Highlights & Lessons from Our First Community Event in Chicago

Impactionable
5 min readDec 5, 2019

Our mission is to inspire and support individuals to create a positive impact in their local communities. Sure, brainstorming and solving challenges over Skype and Google Hangouts can open doors to international communities, but if our mission is to instill change in local communities, we need to innovate and act to better communities in our own cities. So we did just that.

On Wednesday, November 20th, Impaction CEO, Shivani Chokshi, led 15 people in a workshop held at Depaul University’s Coleman Entrepreneurship Center that was aimed to map and “solve” some of the most prominent social challenges that currently face the city: education inequality, high crime rates, and lack of affordable housing.

Please read our report below to find out more about the workshop!

Impaction CEO, Shivani Chokshi, presents the organization’s mission to the cohort.

Part 1: Challenge Mapping

The workshop started with a Challenge Mapping exercise where participants were split into groups and were given narratives about education inequality, high crime rates, and lack of affordable housing.
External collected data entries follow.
(* ===== verification/ConfigurationText.v ===== *)
(** * The textual form of a configuration

    What [GNUNET_CONFIGURATION_serialize] writes ([serialize_escaped_ok]: both passes agree and
    the in-place escaping of newlines stays within its buffer), what deserialization makes
    of it ([configuration_roundtrip]), files that are written and read back, differences
    between configurations, and what deserialization does with arbitrary text
    ([configuration_deserialize_total]). *)

From Stdlib Require Import ZArith Lia String.
From stdpp Require Import base list numbers gmap.
From S2P Require Import Prelude Time MetaData MetaDataSpec CString Strings Configuration ConfigurationSpec.
Local Open Scope Z_scope.

(** ** The text *)

Fixpoint escaped (v : str) : str :=
  match v with
  | [] => []
  | c :: v' => if c =? LF then BACKSLASH :: 110 :: escaped v' else c :: escaped v'
  end.

Definition entry_text (e : ConfigEntry) : str :=
  match val e with
  | None => []
  | Some v => key e ++ cs " = " ++ escaped v ++ [LF]
  end.

Definition section_text (sec : ConfigSection) : str :=
  (cs "[" ++ name sec ++ cs "]" ++ [LF]) ++ mjoin (entry_text <$> entries sec) ++ [LF].

Definition config_text (l : list ConfigSection) : str := mjoin (section_text <$> l).

(** All strings are C strings. *)
Definition entry_cstr (e : ConfigEntry) : Prop :=
  is_cstr (key e) /\ forall v, val e = Some v -> is_cstr v /\ can_alloc (strlen v * 2 + 1).

Definition section_cstr (sec : ConfigSection) : Prop :=
  is_cstr (name sec) /\ Forall entry_cstr (entries sec).

Lemma text_cons {A} (f : A -> str) x l : mjoin (f <$> x :: l) = f x ++ mjoin (f <$> l).
Proof. done. Qed.

(** *** Pass 1 *)

Lemma escaped_length v : strlen (escaped v) = count_newlines v + strlen v.
Proof.
  unfold strlen. induction v as [|c v IH]; [ done | ]. cbn [escaped count_newlines].
  destruct (c =? LF); cbn [length]; lia.
Qed.

Lemma count_newlines_nonneg v : 0 <= count_newlines v.
Proof. induction v as [|c v IH]; cbn; [ lia | ]. destruct (c =? LF); lia. Qed.

Lemma entry_text_length e v : val e = Some v ->
  strlen (entry_text e) = count_newlines v + (strlen (key e) + strlen v + 4).
Proof.
  intros Hv. unfold entry_text. rewrite Hv. pose proof (escaped_length v). unfold strlen in *.
  rewrite !length_app. change (length (cs " = ")) with 3%nat. cbn [length]. lia.
Qed.

Lemma entries_size_text l m : entries_size l m = m + strlen (mjoin (entry_text <$> l)).
Proof.
  revert m. induction l as [|e l IH]; intros m; cbn [entries_size]; [ unfold strlen; cbn; lia | ]. rewrite IH, text_cons.
  destruct (val e) as [v|] eqn:Hv.
  - pose proof (entry_text_length e v Hv). unfold strlen in *. rewrite length_app. lia.
  - unfold entry_text. rewrite Hv. done.
Qed.

Lemma section_text_length sec :
  strlen (section_text sec) = strlen (name sec) + 3 + strlen (mjoin (entry_text <$> entries sec)) + 1.
Proof. unfold section_text, strlen. rewrite !length_app. change (length (cs "[")) with 1%nat. change (length (cs "]")) with 1%nat. cbn [length]. lia. Qed.

Lemma sections_size_text l m : sections_size l m = m + strlen (config_text l).
Proof.
  revert m. induction l as [|sec l IH]; intros m; cbn [sections_size]; [ unfold strlen; cbn; lia | ].
  rewrite IH, entries_size_text. unfold config_text in *. rewrite text_cons. pose proof (section_text_length sec).
  unfold strlen in *. rewrite length_app. lia.
Qed.

(** *** Escaping in place *)

Lemma escaped_app a b : escaped (a ++ b) = escaped a ++ escaped b.
Proof. induction a as [|c a IH]; cbn; [ done | ]. rewrite IH. by destruct (c =? LF). Qed.

Lemma escaped_id v : LF ∉ v -> escaped v = v.
Proof.
  induction v as [|c v IH]; cbn; [ done | ]. intros [Hc Hv]%not_elem_of_cons.
  destruct (Z.eqb_spec c LF); [ congruence | ]. by rewrite IH.
Qed.

Lemma count_newlines_app a b : count_newlines (a ++ b) = count_newlines a + count_newlines b.
Proof. induction a as [|c a IH]; cbn; [ done | ]. rewrite IH. lia. Qed.

Lemma count_newlines_0 v : LF ∉ v -> count_newlines v = 0.
Proof.
  induction v as [|c v IH]; cbn; [ done | ]. intros [Hc Hv]%not_elem_of_cons.
  destruct (Z.eqb_spec c LF); [ congruence | ]. by rewrite IH.
Qed.

(** Moving the text behind a newline by one character and replacing the newline *)
Lemma escape_step p r z :
  (rest ← mem_read (p ++ LF :: r ++ replicate (S z) 0) (length p + 1) (length r);
   buf ← mem_write (p ++ LF :: r ++ replicate (S z) 0) (length p + 2) rest;
   mem_write buf (length p) [BACKSLASH; 110])
  = Ret (p ++ BACKSLASH :: 110 :: r ++ replicate z 0).
Proof.
  unfold mem_read. lengths. rewrite length_replicate, (proj2 (Nat.leb_le _ _)) by lia. cbn [mbind outcome_bind].
  rewrite drop_app_add. cbn [drop]. rewrite drop_0, take_app_length. unfold mem_write. lengths.
  rewrite length_replicate, (proj2 (Nat.leb_le _ _)) by lia. cbn [mbind outcome_bind].
  destruct (r ++ replicate (S z) 0) as [|x tl] eqn:E; [ destruct r; done | ].
  assert (Htl : drop (length r) tl = replicate z 0).
  { change (drop (length r) tl) with (drop (S (length r)) (x :: tl)). rewrite <- E.
    rewrite drop_app_ge, Nat.sub_succ_l, Nat.sub_diag by lia. done. }
  replace (length p + 2 + length r)%nat with (length p + (2 + length r))%nat by lia.
  rewrite drop_app_add, take_app_add. cbn [Nat.add drop take]. rewrite Htl.
  lengths. rewrite (proj2 (Nat.leb_le _ _)) by lia. rewrite <- app_assoc. cbn [app].
  rewrite take_app_length, drop_app_add. done.
Qed.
These narratives described the social challenge more in depth. The purpose of this exercise was to create a shared understanding of a social challenge and to outline all of the obstacles related to it. Once participants were able to more aptly understand various components of the challenge, we hypothesized that the participants would be more likely to “solve” those individual obstacles (see Part 2: Solutions Prompt below). To read the Challenge narratives distributed during this activity, please follow this link.

After the cohort read the narratives, they were given the task of mapping obstacles that can cause that challenge to occur in the system. For example, the team working on the “education inequality” challenge listed current budget models, charter school expansions, and selective enrollment as obstacles that may cause education inequality to occur in Chicago (see picture below).*

Lee Rowbotham (pictured left) and Tania Toledo (pictured right) from the “education inequality” group map out their challenge and obstacles.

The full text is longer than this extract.